Collected data entries:
Lemma initialise_no_terminate (env : Env) (win : Z) :
  silent terminate_of (initialise env win).
Proof.
  intros w. open_run. observe. cbn [terminate_of app]. now rewrite !if_same.
Qed.

Lemma initialise_no_copy (env : Env) (win : Z) :
  silent copy_of (initialise env win).
Proof.
  intros w. open_run. observe. cbn [copy_of app]. now rewrite !if_same.
Qed.

Lemma initialise_no_delete (env : Env) (win : Z) :
  silent delete_shader_of (initialise env win).
Proof.
  intros w. open_run. observe. cbn [delete_shader_of app]. now rewrite !if_same.
Qed.



Lemma initialise_creates (env : Env) (win : Z) (w : World) :
  flat_map create_of (trace_of (initialise env win w)) =
  [GL_COMPUTE_SHADER; GL_VERTEX_SHADER; GL_FRAGMENT_SHADER].
Proof.
  open_run. observe. cbn [create_of app]. now rewrite !if_same.
Qed.

Lemma initialise_attaches (env : Env) (win : Z) (w : World) :
  flat_map attach_of (trace_of (initialise env win w)) =
  [(computeProgram_name env, compiled env GL_COMPUTE_SHADER);
   (renderProgram_name env, compiled env GL_VERTEX_SHADER);
   (renderProgram_name env, compiled env GL_FRAGMENT_SHADER)].
Proof.
  open_run. observe. cbn [attach_of app]. now rewrite !if_same.
Qed.

Lemma initialise_allocs (env : Env) (win : Z) (w : World) :
  flat_map alloc_of (trace_of (initialise env win w)) =
  [(GL_SHADER_STORAGE_BUFFER,
    (Z.of_nat (List.length (particles (initialised env w))) * sizeof_Particle)%Z,
    Some (particles (initialised env w)), GL_DYNAMIC_DRAW);
   (GL_ARRAY_BUFFER,
    (Z.of_nat (List.length (particles (initialised env w))) * sizeof_Particle)%Z,
    None, GL_STREAM_DRAW)].
Proof.
  open_run. observe. cbn [alloc_of app]. now rewrite !if_same.
Qed.

Lemma initialise_status_queries (env : Env) (win : Z) (w : World) :
  flat_map status_query_of (trace_of (initialise env win w)) =
  [glCreateShader_result env GL_COMPUTE_SHADER; compiled env GL_COMPUTE_SHADER;
   glCreateShader_result env GL_VERTEX_SHADER; compiled env GL_VERTEX_SHADER;
   glCreateShader_result env GL_FRAGMENT_SHADER; compiled env GL_FRAGMENT_SHADER].
Proof.
  open_run. observe. cbn [status_query_of app]. now rewrite !if_same.
Qed.

(** ** Iterations, once more *)

Ltac frame_observe fe :=
  frame_cases fe; cbn [app];
  (rewrite poll_unobserved; [reflexivity | reflexivity | reflexivity]).

Lemma frame_no_terminate (env : Env) (h : Handles) (fe : FrameEnv) (w : World) :
  flat_map terminate_of (trace_of (frame env h fe w)) = [].
Proof. frame_observe fe. Qed.

Lemma frame_no_attach (env : Env) (h : Handles) (fe : FrameEnv) (w : World) :
  flat_map attach_of (trace_of (frame env h fe w)) = [].
Proof. frame_observe fe. Qed.

Lemma frame_no_delete (env : Env) (h : Handles) (fe : FrameEnv) (w : World) :
  flat_map delete_shader_of (trace_of (frame env h fe w)) = [].
Proof. frame_observe fe. Qed.

Lemma frame_no_create (env : Env) (h : Handles) (fe : FrameEnv) (w : World) :
  flat_map create_of (trace_of (frame env h fe w)) = [].
Proof. frame_observe fe. Qed.

Lemma frame_no_status_query (env : Env) (h : Handles) (fe : FrameEnv) (w : World) :
  flat_map status_query_of (trace_of (frame env h fe w)) = [].
Proof. frame_observe fe. Qed.

Lemma frame_no_alloc (env : Env) (h : Handles) (fe : FrameEnv) (w : World) :
  flat_map alloc_of (trace_of (frame env h fe w)) = [].
Proof. frame_observe fe. Qed.

Lemma frame_copies (env : Env) (h : Handles) (fe : FrameEnv) (w : World) :
  flat_map copy_of (trace_of (frame env h fe w)) =
  [(0%Z, 0%Z, (Z.of_nat (List.length (particles w)) * sizeof_Particle)%Z)].
Proof. frame_observe fe. Qed.

Lemma frame_maps (env : Env) (h : Handles) (fe : FrameEnv) (w : World) :
  flat_map map_of (trace_of (frame env h fe w)) = [tt].
Proof. frame_observe fe. Qed.

Lemma frame_unmaps (env : Env) (h : Handles) (fe : FrameEnv) (w : World) :
  flat_map unmap_of (trace_of (frame env h fe w)) =
  if map_ok fe then [tt] else [].
Proof. frame_observe fe. Qed.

• EXERCISE DETAILS: Return every record exactly as it was given.

• FINAL ANSWER:
Lemma initialise_no_terminate (env : Env) (win : Z) :
  silent terminate_of (initialise env win).
Proof.
  intros w. open_run. observe. cbn [terminate_of app]. now rewrite !if_same.
Qed.

Lemma initialise_no_copy (env : Env) (win : Z) :
  silent copy_of (initialise env win).
Proof.
  intros w. open_run. observe. cbn [copy_of app]. now rewrite !if_same.
Qed.

Lemma initialise_no_delete (env : Env) (win : Z) :
  silent delete_shader_of (initialise env win).
Proof.
  intros w. open_run. observe. cbn [delete_shader_of app]. now rewrite !if_same.
Qed.



Lemma initialise_creates (env : Env) (win : Z) (w : World) :
  flat_map create_of (trace_of (initialise env win w)) =
  [GL_COMPUTE_SHADER; GL_VERTEX_SHADER; GL_FRAGMENT_SHADER].
Proof.
  open_run. observe. cbn [create_of app]. now rewrite !if_same.
Qed.

Lemma initialise_attaches (env : Env) (win : Z) (w : World) :
  flat_map attach_of (trace_of (initialise env win w)) =
  [(computeProgram_name env, compiled env GL_COMPUTE_SHADER);
   (renderProgram_name env, compiled env GL_VERTEX_SHADER);
   (renderProgram_name env, compiled env GL_FRAGMENT_SHADER)].
Proof.
  open_run. observe. cbn [attach_of app]. now rewrite !if_same.
Qed.

Lemma initialise_allocs (env : Env) (win : Z) (w : World) :
  flat_map alloc_of (trace_of (initialise env win w)) =
  [(GL_SHADER_STORAGE_BUFFER,
    (Z.of_nat (List.length (particles (initialised env w))) * sizeof_Particle)%Z,
    Some (particles (initialised env w)), GL_DYNAMIC_DRAW);
   (GL_ARRAY_BUFFER,
    (Z.of_nat (List.length (particles (initialised env w))) * sizeof_Particle)%Z,
    None, GL_STREAM_DRAW)].
Proof.
  open_run. observe. cbn [alloc_of app]. now rewrite !if_same.
Qed.

Lemma initialise_status_queries (env : Env) (win : Z) (w : World) :
  flat_map status_query_of (trace_of (initialise env win w)) =
  [glCreateShader_result env GL_COMPUTE_SHADER; compiled env GL_COMPUTE_SHADER;
   glCreateShader_result env GL_VERTEX_SHADER; compiled env GL_VERTEX_SHADER;
   glCreateShader_result env GL_FRAGMENT_SHADER; compiled env GL_FRAGMENT_SHADER].
Proof.
  open_run. observe. cbn [status_query_of app]. now rewrite !if_same.
Qed.

(** ** Iterations, once more *)

Ltac frame_observe fe :=
  frame_cases fe; cbn [app];
  (rewrite poll_unobserved; [reflexivity | reflexivity | reflexivity]).

Lemma frame_no_terminate (env : Env) (h : Handles) (fe : FrameEnv) (w : World) :
  flat_map terminate_of (trace_of (frame env h fe w)) = [].
Proof. frame_observe fe. Qed.

Lemma frame_no_attach (env : Env) (h : Handles) (fe : FrameEnv) (w : World) :
  flat_map attach_of (trace_of (frame env h fe w)) = [].
Proof. frame_observe fe. Qed.

Lemma frame_no_delete (env : Env) (h : Handles) (fe : FrameEnv) (w : World) :
  flat_map delete_shader_of (trace_of (frame env h fe w)) = [].
Proof. frame_observe fe. Qed.

Lemma frame_no_create (env : Env) (h : Handles) (fe : FrameEnv) (w : World) :
  flat_map create_of (trace_of (frame env h fe w)) = [].
Proof. frame_observe fe. Qed.

Lemma frame_no_status_query (env : Env) (h : Handles) (fe : FrameEnv) (w : World) :
  flat_map status_query_of (trace_of (frame env h fe w)) = [].
Proof. frame_observe fe. Qed.

Lemma frame_no_alloc (env : Env) (h : Handles) (fe : FrameEnv) (w : World) :
  flat_map alloc_of (trace_of (frame env h fe w)) = [].
Proof. frame_observe fe. Qed.

Lemma frame_copies (env : Env) (h : Handles) (fe : FrameEnv) (w : World) :
  flat_map copy_of (trace_of (frame env h fe w)) =
  [(0%Z, 0%Z, (Z.of_nat (List.length (particles w)) * sizeof_Particle)%Z)].
Proof. frame_observe fe. Qed.

Lemma frame_maps (env : Env) (h : Handles) (fe : FrameEnv) (w : World) :
  flat_map map_of (trace_of (frame env h fe w)) = [tt].
Proof. frame_observe fe. Qed.

Lemma frame_unmaps (env : Env) (h : Handles) (fe : FrameEnv) (w : World) :
  flat_map unmap_of (trace_of (frame env h fe w)) =
  if map_ok fe then [tt] else [].
Proof. frame_observe fe. Qed.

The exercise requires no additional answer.